Yo le daré; mas no en el arpa de oro
que mi cantar sonoro
acompañó hasta aquí; no aprisionado
en estrecho recinto, en que se apoca
el numen en el pecho
y el aliento fatídico en la boca.
Desenterrad la lira de Tirteo,
y el aire abierto, a la radiante lumbre
del sol, en la alta cumbre
del riscoso y pinífero Fuenfría,
allí volaré yo, y allí cantando
con voz que atruene en rededor la sierra,
lanzaré por los campos castellanos
los ecos de la gloria y de la guerra.

¡Guerra, nombre tremendo, ahora sublime,


único asilo y sacrosanto escudo
al ímpetu sañudo
del fiero Atila que a occidente oprime!
¡Guerra, guerra, españoles! En el Betis
ved del Tercer Fernando alzarse airada
la augusta sombra; su divina frente
mostrar Gonzalo en la imperial Granada;
blandir el Cid su centellante espada,
y allá sobre los altos Pirineos,
del hijo de Jimena
animarse los miembros giganteos.
En torbo ceño y desdeñosa pena
ved cómo cruzan por los aires vanos;
y el valor exhalando que se encierra
dentro del hueco de sus tumbas frías,
en fiera y ronca voz pronuncian «¡Guerra!

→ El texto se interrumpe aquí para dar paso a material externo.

(** One or more digits. *)
Definition some_digits (s : string) : option (string * string) :=
  match take_digits s with
  | (EmptyString, _) => None
  | (d, r) => Some (d, r)
  end.

(** The parts of a number: a sign, an integer without leading zeros, a
    fraction, an exponent. *)
Definition scan_sign (s : string) : string * string :=
  match s with String "-" r => ("-", r) | _ => ("", s) end.
Definition scan_int (s : string) : option (string * string) :=
  match s with String "0" r => Some ("0", r) | _ => some_digits s end.
Definition scan_frac (s : string) : option (string * string) :=
  match s with
  | String "." r => '(d, r') ← some_digits r; Some (String "." d, r')
  | _ => Some ("", s)
  end.
Definition scan_exp (s : string) : option (string * string) :=
  match s with
  | String c r =>
      if (code c =? 101) || (code c =? 69) then
        let '(sg, r1) := match r with
                         | String x r1 => if (code x =? 43) || (code x =? 45) then (String x "", r1) else ("", r)
                         | EmptyString => ("", r)
                         end in
        '(d, r2) ← some_digits r1; Some (String c (sg +:+ d), r2)
      else Some ("", s)
  | EmptyString => Some ("", s)
  end.

Definition scan_number (s : string) : option (string * string) :=
  let '(sg, s1) := scan_sign s in
  '(i, s2) ← scan_int s1; '(f, s3) ← scan_frac s2; '(e, s4) ← scan_exp s3;
  Some (sg +:+ i +:+ f +:+ e, s4).

(** Four hexadecimal digits. *)
Definition hex4 (s : string) : option (Z * string) :=
  match s with
  | String a (String b (String c (String d r))) =>
      x ← unhex a; y ← unhex b; z ← unhex c; w ← unhex d;
      Some (Z.of_N (((x * 16 + y) * 16 + z) * 16 + w), r)
  | _ => None
  end.

(** The second half of a surrogate pair, if it follows. *)
Definition low_surrogate (s : string) : option (Z * string) :=
  match s with
  | String a (String b r) =>
      if Ascii.eqb a backslash && Ascii.eqb b "u" then
        '(z, r') ← hex4 r; if (0xDC00 <=? z) && (z <=? 0xDFFF) then Some (z, r') else None
      else None
  | _ => None
  end.

(** What follows [\u]: the rune and the rest of the text; an unpaired
    surrogate is the replacement character. *)
Definition read_u (s : string) : option (string * string) :=
  '(z, r) ← hex4 s;
  if (0xD800 <=? z) && (z <=? 0xDFFF) then
    if z <? 0xDC00 then
      match low_surrogate r with
      | Some (z2, r2) => Some (encode_rune (0x10000 + (z - 0xD800) * 0x400 + (z2 - 0xDC00)), r2)
      | None => Some (replacement, r)
      end
    else Some (replacement, r)
  else Some (encode_rune z, r).

(** What follows a backslash. *)
Definition read_escape (s : string) : option (string * string) :=
  match s with
  | String e r =>
      let n := code e in
      if (n =? 34) || (n =? 92) || (n =? 47) then Some (String e "", r)
      else if n =? 98 then Some (String (chr 8) "", r)
      else if n =? 102 then Some (String (chr 12) "", r)
      else if n =? 110 then Some (String (chr 10) "", r)
      else if n =? 114 then Some (String (chr 13) "", r)
      else if n =? 116 then Some (String (chr 9) "", r)
      else if n =? 117 then read_u r
      else None
  | EmptyString => None
  end.

(** One character of a string, [inl] what follows the closing quote. *)
Definition read_char (s : string) : option (string + string * string) :=
  match s with
  | EmptyString => None
  | String c s' =>
      if Ascii.eqb c dquote then Some (inl s')
      else if Ascii.eqb c backslash then inr <$> read_escape s'
      else if code c <? 32 then None
      else if code c <? 0x80 then Some (inr (String c "", s'))
      else
        match next_rune s with
        | Some (b, r) => Some (inr (b, r))
        | None => Some (inr (replacement, s'))
        end
  end.

(** The characters up to the closing quote. *)
Fixpoint read_chars (fuel : nat) (s : string) : option (string * string) :=
  match fuel with
  | O => None
  | S fuel' =>
      match read_char s with
      | None => None
      | Some (inl r) => Some ("", r)
      | Some (inr (b, r)) => '(t, r') ← read_chars fuel' r; Some (b +:+ t, r')
      end
  end.

(** A string literal. *)
Definition read_string (s : string) : option (string * string) :=
  match s with
  | String c s' => if Ascii.eqb c dquote then read_chars (S (String.length s')) s' else None
  | EmptyString => None
  end.

Fixpoint strip (p s : string) : option string :=
  match p, s with
  | EmptyString, _ => Some s
  | String a p', String b s' => if Ascii.eqb a b then strip p' s' else None
  | _, EmptyString => None
  end.

(** A value, the elements of an array and the members of an object.  [depth]
    is the number of brackets that may still be opened. *)
Fixpoint read_value (fuel : nat) (depth : Z) (s : string) : option (json * string) :=
  match fuel with
  | O => None
  | S fuel' =>
      match skip_ws s with
      | EmptyString => None
      | String "[" r =>
          if depth <? 1 then None
          else
            match skip_ws r with
            | String "]" r' => Some (JArr [], r')
            | _ => '(l, r') ← read_elems fuel' (depth - 1) r; Some (JArr l, r')
            end
      | String "{" r =>
          if depth <? 1 then None
          else
            match skip_ws r with
            | String "}" r' => Some (JObj [], r')
            | _ => '(l, r') ← read_members fuel' (depth - 1) r; Some (JObj l, r')
            end
      | String c r as t =>
          if Ascii.eqb c dquote then '(x, r') ← read_string t; Some (JStr x, r')
          else if Ascii.eqb c "n" then r' ← strip "null" t; Some (JNull, r')
          else if Ascii.eqb c "t" then r' ← strip "true" t; Some (JBool true, r')
          else if Ascii.eqb c "f" then r' ← strip "false" t; Some (JBool false, r')
          else '(lit, r') ← scan_number t; Some (JNum lit, r')
      end
  end
with read_elems (fuel : nat) (depth : Z) (s : string) : option (list json * string) :=
  match fuel with
  | O => None
  | S fuel' =>
      '(v, r) ← read_value fuel' depth s;
      match skip_ws r with
      | String "," r' => '(l, r'') ← read_elems fuel' depth r'; Some (v :: l, r'')
      | String "]" r' => Some ([v], r')
      | _ => None
      end
  end
with read_members (fuel : nat) (depth : Z) (s : string) : option (list (string * json) * string) :=
  match fuel with
  | O => None
  | S fuel' =>
      '(k, r1) ← read_string (skip_ws s);
      match skip_ws r1 with
      | String ":" r2 =>
          '(v, r) ← read_value fuel' depth r2;
          match skip_ws r with
          | String "," r' => '(l, r'') ← read_members fuel' depth r'; Some ((k, v) :: l, r'')
          | String "}" r' => Some ([(k, v)], r')
          | _ => None
          end
      | _ => None
      end
  end.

»¡Pues qué! ¿Con faz serena


vierais los campos devastar opimos,
eterno objeto de ambición ajena,
herencia inmensa que afanando os dimos?
Despertad, raza de héroes: el momento
llegó ya de arrojarse a la victoria;
que vuestro nombre eclipse nuestro nombre,
que vuestra gloria humille nuestra gloria.
No ha sido en el gran día
el altar de la Patria alzado en vano
por vuestra mano fuerte.
Juradlo, ella os lo manda: ¡Antes la muerte
que consentir jamás ningún tirano!»

Sí, yo lo juro, venerables sombras;


yo lo juro también, y en este instante
ya me siento mayor. Dadme una lanza,
ceñidme el casco fiero y refulgente;
volemos al combate, a la venganza;
y el que niegue su pecho a la esperanza
hunda en el polvo la cobarde frente.
Tal vez el gran torrente
de la devastación en su carrera
me llevará. ¿Qué importa? ¿Por ventura
no se muere una vez? ¿No iré, expirando,
a encontrar nuestros ínclitos mayores?
«¡Salud, oh padres de la patria mía»,
yo les diré, «salud! La heroica España
de entre el estrago universal y horrores
levanta la cabeza ensangrentada,
y, vencedora de su mal destino,
vuelve a dar a la tierra amedrentada
su cetro de oro y su blasón divino».